At its core, women’s publishing is zealously dedicated to selling perfection: how to be beautiful and slim, how to maintain a well-appointed, well-organized home, how to throw the best dinner party. How, how, how.
The dark side of this tells us how we know that we are never quite perfect enough. In the watered down offerings in such a world, we find plenty of scare tactics, and science and authenticity are in short supply. Showing off, paternalism, plain old negro? It’s a very fragrant, hooha-steaming minefield out there.
We don’t believe there is a need to live the life you choose to become some kind of political reactionary. We just know that we are more than bored reading “content” at the level of a ten-year-old (no insult to ten-year-olds).
Service is a nuanced word; it is an important word. We believe the last century of “service journalism” was far from being for women. While our line of work at Organic Authority focuses on the intersection of progressive wellbeing, curiosity, conscious living, and personal growth, we have a point of view.
And this is:
Pink is over.
Jade eggs and feminine washes and blue color in tampon advertisements are over.

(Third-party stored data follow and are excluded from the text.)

(** Whenever [parseOTPAuthURL] returns a descriptor, its type is [totp]
    or [hotp], its secret passes [validateSecret], its issuer is absent
    or nonempty, a [totp] descriptor has no counter, its digits are 6, 7
    or 8, its algorithm is [SHA1], [SHA256] or [SHA512], and its period
    is [NaN] or an integer in [1, 300]. *)
Theorem parseOTPAuthURL_result_invariants (url : jstr) (r : QRCodeResult)
    (H : parseOTPAuthURL url = Ok r) :
  (qr_type r = str "totp" \/ qr_type r = str "hotp") /\
  validateSecret (qr_secret r) = true /\
  qr_issuer r <> Some [] /\
  (qr_type r = str "totp" -> qr_counter r = None) /\
  In (qr_digits r) [JNum 6; JNum 7; JNum 8] /\
  In (qr_algorithm r) [str "SHA1"; str "SHA256"; str "SHA512"] /\
  (qr_period r = JNaN \/ exists p, qr_period r = JNum p /\ 1 <= p <= 300).
Proof.
  destruct (parseOTPAuthURL_result url r H)
    as (type & secret & iss & counter & Ht & Hv & Hc & Et & Es & Ei & Ec & Hd & Ha & Hp).
  rewrite Et, Es, Ei, Ec. split; [exact Ht |]. split; [exact Hv |].
  split; [destruct iss; cbn; congruence |].
  split; [exact Hc |]. split; [exact Hd |]. split; [exact Ha | exact Hp].
Qed.

Lemma parseOTPAuthURL_result_invariants_witness :
  parseOTPAuthURL
    (str "otpauth://totp/Example:alice?secret=JBSWY3DPEHPK3PXP&digits=9&period=0&algorithm=md5")
  = Ok {| qr_type := str "totp"; qr_label := str "Example:alice";
          qr_secret := str "JBSWY3DPEHPK3PXP"; qr_issuer := Some (str "Example");
          qr_algorithm := str "SHA1"; qr_digits := JNum 6; qr_period := JNum 30;
          qr_counter := None |} /\
  In (JNum 6) [JNum 6; JNum 7; JNum 8].
Proof.
  assert (H : parseOTPAuthURL
    (str "otpauth://totp/Example:alice?secret=JBSWY3DPEHPK3PXP&digits=9&period=0&algorithm=md5")
  = Ok {| qr_type := str "totp"; qr_label := str "Example:alice";
          qr_secret := str "JBSWY3DPEHPK3PXP"; qr_issuer := Some (str "Example");
          qr_algorithm := str "SHA1"; qr_digits := JNum 6; qr_period := JNum 30;
          qr_counter := None |}) by (vm_compute; reflexivity).
  split; [exact H |].
  exact (proj1 (proj2 (proj2 (proj2 (proj2 (parseOTPAuthURL_result_invariants _ _ H)))))).
Defined.

(** ** The account list of the home screen *)

(** Deleting by the id of an account just added by [handleAddAccount]
    gives the same list as deleting that id before the addition: the new
    account is removed and nothing else changes.  If no earlier account
    has that id, the list is back to what it was. *)
Theorem handleAddAccount_then_delete (nowId nowModified : Z) (accountData : AccountData)
    (prev : list LocalTOTPAccount) :
  handleDeleteAccount (number_to_string nowId)
    (handleAddAccount nowId nowModified accountData prev)
  = handleDeleteAccount (number_to_string nowId) prev /\
  (Forall (fun a => acc_id a <> number_to_string nowId) prev ->
   handleDeleteAccount (number_to_string nowId)
     (handleAddAccount nowId nowModified accountData prev) = prev).
Proof.
  assert (Hdel : handleDeleteAccount (number_to_string nowId)
                   (handleAddAccount nowId nowModified accountData prev)
                 = handleDeleteAccount (number_to_string nowId) prev).
  { unfold handleDeleteAccount, handleAddAccount. rewrite filter_app. cbn [filter acc_id].
    rewrite jstr_eqb_refl. cbn [negb]. apply app_nil_r. }
  split; [exact Hdel |]. intros Hnone. rewrite Hdel. unfold handleDeleteAccount.
  apply filter_all. eapply Forall_impl; [| exact Hnone]. intros a Ha. cbv beta.
  rewrite jstr_eqb_false by exact Ha. reflexivity.
Qed.

Lemma handleAddAccount_then_delete_witness :
  Forall (fun a => acc_id a <> number_to_string 1700000000000) [] /\
  handleDeleteAccount (number_to_string 1700000000000)
    (handleAddAccount 1700000000000 1700000000001
       {| ad_serviceName := str "Example"; ad_accountName := str "alice";
          ad_secret := str "JBSWY3DPEHPK3PXP"; ad_algorithm := str "SHA1";
          ad_digits := JNum 6; ad_period := JNum 30 |} []) = [].
Proof.
  assert (H : Forall (fun a => acc_id a <> number_to_string 1700000000000)
                (@nil LocalTOTPAccount)) by constructor.
  split; [exact H |].
  exact (proj2 (handleAddAccount_then_delete 1700000000000 1700000000001 _ [])
           H).
Defined.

“30 Ways to Keep His Interesting in You” paired with “16 Ways to Stay the same Size You Were at 16” and “11 Ways to Stay Calm and Smiling in Late Stage Capitalism” are over.
If there’s one thing women’s media companies have to tell us, it’s that there is just so much to do as a woman. News flash: We never do enough of it.
And if wellness companies have one thing to tell us, it is that we will never be good enough. We are the firmer upper sex. We are apparently insanely unhealthy, always in need of another trendy diet tip (it’s really a mystery how we live longer than men).
So we also have the following to say:
Calorie-free “pasta” and juice cures and avoidance of nightshade? Over.
Processed foods are not foods. Juice is delicious, but pure obsession is just that: obsession. And when we’re seriously debating whether or not vegetables like tomatoes and eggplants are healthy (aside from food intolerances) it’s time to laugh because the women’s wellness industrial complex has struck again!
We are for science. Authenticity. We are in favor of saying no to shame. We are here for you.
Wellness and organic are of course inseparable partners. We want to celebrate this and keep sharing why we believe that an advanced life is the best life.
We’re just not going to powder our placentas as long as we’re alive.
Read the latest statement from founder Laura Klein on the new direction of OA here.